• **YOUR GOAL**:
Every line containing the string "shared" should be returned from the records.

• **Collected data**:
Lemma health_invariant_run (events : list HealthGame.event) :
  Forall (fun ev => HealthGame.well_timed ev = true) events ->
  health_invariant (HealthGame.run events).1.
Proof.
  unfold HealthGame.run, health_invariant.
  induction events as [|ev events IH] using rev_ind; intros Hev.
  - simpl. split; [lia|]. split; [lia|done].
  - apply Forall_app in Hev as [Hev Hlast].
    rewrite Forall_singleton in Hlast.
    rewrite foldl_app. simpl.
    destruct (foldl HealthGame.step _ events) as [h inv].
    specialize (IH Hev). simpl in IH.
    destruct IH as (Hh & Hm & Hd).
    destruct ev as [dt| | |keys| |name q|]; simpl; simpl in Hlast.
    + apply leb_le in Hlast.
      rewrite (update_health_system_clears dt h Hd Hlast).
      destruct (Health.is_dirty h) eqn:E; simpl; [|by rewrite E].
      split; [done|]. split; done.
    + unfold Health.near_trash.
      destruct h as [hp mh dirty timer drain interval amount clean ct].
      simpl in *. destruct dirty; [|done]. simpl.
      destruct (Py.leb 20 _); simpl; (split; [lia|]; split; [lia|done]).
    + unfold Health.step_on_trash, Health.make_dirty.
      destruct h as [hp mh dirty timer drain interval amount clean ct].
      simpl in *.
      destruct dirty; simpl; (split; [lia|]; split; [lia|]); [done|].
      intros _. lra.
    + pose proof (handle_input_health keys h inv) as H.
      destruct (Inventory.handle_input keys h inv) as [inv' h'].
      simpl in *. destruct H as (-> & -> & -> & _ & Hmh).
      split; [done|]. split; [|done]. destruct Hmh as [->| ->]; lia.
    + done.
    + done.
    + unfold Health.clean_up.
      destruct h as [hp mh dirty timer drain interval amount clean ct].
      simpl in *. split; [lia|]. split; [lia|done].
Qed.

(** X20: in the game, dirt never outlasts a frame and never drains
    health through [update_health_system].  After any run of the events
    that write the health fields (frames with a non-negative step), the
    next [update_health_system] leaves the player not dirty and leaves
    [health], [max_health] and the drain timer as they are; [health] and
    [max_health] stay between 0 and 100. *)
Theorem dirtiness_never_drains_health (events : list HealthGame.event)
    (dt : Q) :
  Forall (fun ev => HealthGame.well_timed ev = true) events ->
  (0 <= dt)%Q ->
  let h := (HealthGame.run events).1 in
  let h' := Health.update_health_system dt h in
  Health.is_dirty h' = false
  /\ Health.max_health h' = Health.max_health h
  /\ Health.health h' = Health.health h
  /\ Health.health_drain_timer h' = Health.health_drain_timer h
  /\ 0 <= Health.health h <= 100
  /\ 0 <= Health.max_health h <= 100.
Proof.
  intros Hev Hdt. simpl.
  destruct (health_invariant_run events Hev) as (Hh & Hm & Hd).
  rewrite (update_health_system_clears dt _ Hd Hdt).
  destruct (Health.is_dirty (HealthGame.run events).1) eqn:E;
    simpl; by rewrite ?E.
Qed.
Lemma X18_repeated_label_ends_the_page_witness :
  fst (load_data (fresh (readable twin_labels) None)) =
    Return (normalize_columns twin_labels) /\
  ~ NoDup (columns (normalize_columns twin_labels)) /\
  (exists e,
     fst (app stump 5 25 800 (13 # 2) false
            (fresh (readable twin_labels) None)) = Raise e /\
     class_of e = ValueError) /\
  trace (snd (app stump 5 25 800 (13 # 2) false
                (fresh (readable twin_labels) None))) =
    [page_title; Call_read_csv (utf8 "utf-8"); loaded_banner; sidebar_header].
Proof.
  assert (Hnd : ~ NoDup (columns (normalize_columns twin_labels))).
  { intros H. apply is_unique_iff in H. vm_compute in H. discriminate. }
  split; [reflexivity|]. split; [exact Hnd|]. split.
  - exact (proj1 (@X18_repeated_label_ends_the_page stump 5 25 800 (13 # 2)
                    (fresh (readable twin_labels) None)
                    (normalize_columns twin_labels) eq_refl Hnd)).
  - vm_compute. reflexivity.
Defined.
(* ===== verification/Types.v ===== *)
(** * The data of the ET system

    Constants of et.h and et_private.h and the structures that live in the shared memory, as
    Records with the fields of the C structures; one update function per field.  A C [int] is a
    [Z]; the 64-bit statistics counters are reduced modulo 2^64 where the code adds to them. *)
From stdpp Require Import base gmap strings list.
From S2P Require Import Prelude.
Open Scope Z_scope.

(** ** Constants *)

Definition ET_STATION_CUE : Z := 10.
Definition ET_STATION_PRESCALE : Z := 1.
Definition ET_SYSTEM_EVENTS : Z := 300.
Definition ET_SYSTEM_NTEMPS : Z := 300.
Definition ET_SYSTEM_ESIZE : Z := 1000.
Definition ET_SYSTEM_NSTATS : Z := 200.
Definition ET_UDP_PORT : Z := 11111.
Definition ET_SERVER_PORT : Z := 11111.
Definition ET_MAXADDRESSES : Z := 10.
Definition ET_IPADDRSTRLEN : Z := 16.
Definition ET_MAXHOSTNAMELEN : Z := 256.
Definition ET_EVENT_GROUPS_MAX : Z := 5000.
Definition ET_STATION_SELECT_INTS : Z := 6.
Definition ET_FILENAME_LENGTH : Z := 100.
Definition ET_FUNCNAME_LENGTH : Z := 48.
Definition ET_STATNAME_LENGTH : Z := 48.
Definition ET_GRANDCENTRAL : Z := 0.
Definition ET_STATION_UNUSED : Z := 0.
Definition ET_STATION_CREATING : Z := 1.
Definition ET_STATION_IDLE : Z := 2.
Definition ET_STATION_ACTIVE : Z := 3.
Definition ET_STATION_USER_MULTI : Z := 0.
Definition ET_STATION_USER_SINGLE : Z := 1.
Definition ET_STATION_NONBLOCKING : Z := 0.
Definition ET_STATION_BLOCKING : Z := 1.
Definition ET_STATION_SELECT_ALL : Z := 1.
Definition ET_STATION_SELECT_MATCH : Z := 2.
Definition ET_STATION_SELECT_USER : Z := 3.
Definition ET_STATION_SELECT_RROBIN : Z := 4.
Definition ET_STATION_SELECT_EQUALCUE : Z := 5.
Definition ET_STATION_RESTORE_OUT : Z := 0.
Definition ET_STATION_RESTORE_IN : Z := 1.
Definition ET_STATION_RESTORE_GC : Z := 2.
Definition ET_STATION_RESTORE_REDIST : Z := 3.
Definition ET_STATION_SERIAL : Z := 0.
Definition ET_STATION_PARALLEL : Z := 1.
Definition ET_STATION_PARALLEL_HEAD : Z := 2.
Definition ET_OK : Z := 0.
Definition ET_ERROR : Z := (-1).
Definition ET_ERROR_TOOMANY : Z := (-2).
Definition ET_ERROR_EXISTS : Z := (-3).
Definition ET_ERROR_WAKEUP : Z := (-4).
Definition ET_ERROR_TIMEOUT : Z := (-5).
Definition ET_ERROR_EMPTY : Z := (-6).
Definition ET_ERROR_BUSY : Z := (-7).
Definition ET_ERROR_DEAD : Z := (-8).
Definition ET_ERROR_READ : Z := (-9).
Definition ET_ERROR_WRITE : Z := (-10).
Definition ET_ERROR_REMOTE : Z := (-11).
Definition ET_ERROR_NOMEM : Z := (-14).
Definition ET_ERROR_BADARG : Z := (-15).
Definition ET_ERROR_CLOSED : Z := (-18).
Definition ET_LOW : Z := 0.
Definition ET_HIGH : Z := 1.
Definition ET_SYS : Z := (-1).
Definition ET_END : Z := (-1).
Definition ET_NEWHEAD : Z := (-2).
Definition ET_EVENT_TEMP : Z := 1.
Definition ET_EVENT_NORMAL : Z := 0.
Definition ET_EVENT_NEW : Z := 1.
Definition ET_EVENT_USED : Z := 0.
Definition ET_SLEEP : Z := 0.
Definition ET_TIMED : Z := 1.
Definition ET_ASYNC : Z := 2.
Definition ET_WAIT_MASK : Z := 3.
Definition ET_REMOTE : Z := 0.
Definition ET_LOCAL : Z := 1.
Definition ET_LOCAL_NOSHARE : Z := 2.
Definition ET_DATA_OK : Z := 0.
Definition ET_DATA_CORRUPT : Z := 1.
Definition ET_DATA_POSSIBLY_CORRUPT : Z := 2.
Definition ET_ENDIAN_BIG : Z := 0.
Definition ET_ENDIAN_LITTLE : Z := 1.
Definition ET_ENDIAN_LOCAL : Z := 2.
Definition ET_ENDIAN_NOTLOCAL : Z := 3.
Definition ET_ENDIAN_SWITCH : Z := 4.
Definition ET_DEBUG_NONE : Z := 0.
Definition ET_DEBUG_SEVERE : Z := 1.
Definition ET_DEBUG_ERROR : Z := 2.
Definition ET_DEBUG_WARN : Z := 3.
Definition ET_DEBUG_INFO : Z := 4.
Definition ET_NOSWAP : Z := 0.
Definition ET_SWAP : Z := 1.
Definition ET_LANG_C : Z := 0.
Definition ET_LANG_CPP : Z := 1.
Definition ET_LANG_JAVA : Z := 2.
Definition ET_ATTACHMENTS_MAX : Z := 100.
Definition ET_ATT_UNUSED : Z := 0.
Definition ET_ATT_ACTIVE : Z := 1.
Definition ET_ATT_CONTINUE : Z := 0.
Definition ET_ATT_QUIT : Z := 1.
Definition ET_ATT_UNBLOCKED : Z := 0.
Definition ET_ATT_BLOCKED : Z := 1.
Definition ET_ATT_NOSLEEP : Z := 0.
Definition ET_ATT_SLEEP : Z := 1.
Definition ET_PROC_CLOSED : Z := 0.
Definition ET_PROC_OPEN : Z := 1.
Definition ET_PROC_ETDEAD : Z := 0.
Definition ET_PROC_ETOK : Z := 1.
Definition ET_STRUCT_NEW : Z := 0.
Definition ET_STRUCT_OK : Z := 1.
Definition ET_THREAD_KEEP : Z := 0.
Definition ET_THREAD_KILL : Z := 1.
Definition ET_MUTEX_UNLOCKED : Z := 0.
Definition ET_MUTEX_LOCKED : Z := 1.
Definition ET_FIX_READ : Z := 0.
Definition ET_FIX_DUMP : Z := 1.
Definition ET_PROCESSES_MAX : Z := 100.

(** ** Structures *)

(** struct et_event_t (et.h): one event header in shared memory.  Pointers are addresses. *)
Record et_event := mkEvent {
  ev_next : Z; ev_tempdata : Z; ev_pdata : Z; ev_data : Z; ev_length : Z; ev_memsize : Z;
  ev_pointer : Z; ev_modify : Z; ev_priority : Z; ev_owner : Z; ev_temp : Z; ev_age : Z;
  ev_datastatus : Z; ev_byteorder : Z; ev_group : Z; ev_place : Z; ev_control : list Z;
  ev_filename : string
}.

(** struct et_list_t: the input or output list of a station.  The mutex is its locked flag, the condition variable the number of times it was signalled. *)
Record et_list := mkList {
  l_cnt : Z; l_lasthigh : Z; l_events_try : Z; l_events_in : Z; l_events_out : Z; l_firstevent :
  Z; l_lastevent : Z; l_mutex : bool; l_cread : nat
}.

(** struct et_fix, with its et_fixin and et_fixout members flattened. *)
Record et_fix := mkFix {
  fix_in_first : Z; fix_in_eventsin : Z; fix_in_start : Z; fix_in_cnt : Z; fix_in_num : Z;
  fix_in_call : Z; fix_out_start : Z; fix_out_cnt : Z; fix_out_num : Z
}.

(** struct et_stat_config_t.  The select words are an array of ET_STATION_SELECT_INTS ints. *)
Record et_stat_config := mkStatConfig {
  sc_init : Z; sc_flow_mode : Z; sc_user_mode : Z; sc_restore_mode : Z; sc_block_mode : Z;
  sc_prescale : Z; sc_cue : Z; sc_select_mode : Z; sc_select : list Z; sc_fname : string; sc_lib
  : string; sc_classs : string
}.

(** struct et_stat_data_t, without the handle of the user library and its selection function. *)
Record et_stat_data := mkStatData {
  sd_status : Z; sd_pid_create : Z; sd_nattachments : Z; sd_att : gmap Z Z
}.

(** struct et_station_t.  The transfer mutex is its locked flag. *)
Record et_station := mkStation {
  st_num : Z; st_conductor : Z; st_next : Z; st_prev : Z; st_nextparallel : Z; st_prevparallel :
  Z; st_waslast : Z; st_name : string; st_mutex : bool; st_fix : et_fix; st_data : et_stat_data;
  st_config : et_stat_config; st_list_in : et_list; st_list_out : et_list
}.

(** struct et_proc, without its two thread ids. *)
Record et_proc := mkProc {
  pr_num : Z; pr_att : gmap Z Z; pr_time : Z; pr_nattachments : Z; pr_status : Z; pr_et_status :
  Z; pr_heartbeat : Z; pr_pid : Z
}.

(** struct et_attach. *)
Record et_attach := mkAttach {
  at_num : Z; at_proc : Z; at_stat : Z; at_status : Z; at_blocked : Z; at_quit : Z; at_sleep :
  Z; at_events_put : Z; at_events_get : Z; at_events_dump : Z; at_events_make : Z; at_pid : Z;
  at_host : string; at_interface : string
}.

(** struct et_sys_config_t, without the network address lists netinfo and bcastaddrs. *)
Record et_sys_config := mkSysConfig {
  cf_event_size : Z; cf_init : Z; cf_nevents : Z; cf_ntemps : Z; cf_nstations : Z; cf_nprocesses
  : Z; cf_nattachments : Z; cf_groupCount : Z; cf_groups : list Z; cf_filename : string; cf_port
  : Z; cf_serverport : Z; cf_tcpSendBufSize : Z; cf_tcpRecvBufSize : Z; cf_tcpNoDelay : Z;
  cf_mcastaddrs : list string
}.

• **YOUR RESPONSE**:
    Constants of et.h and et_private.h and the structures that live in the shared memory, as
(** struct et_event_t (et.h): one event header in shared memory.  Pointers are addresses. *)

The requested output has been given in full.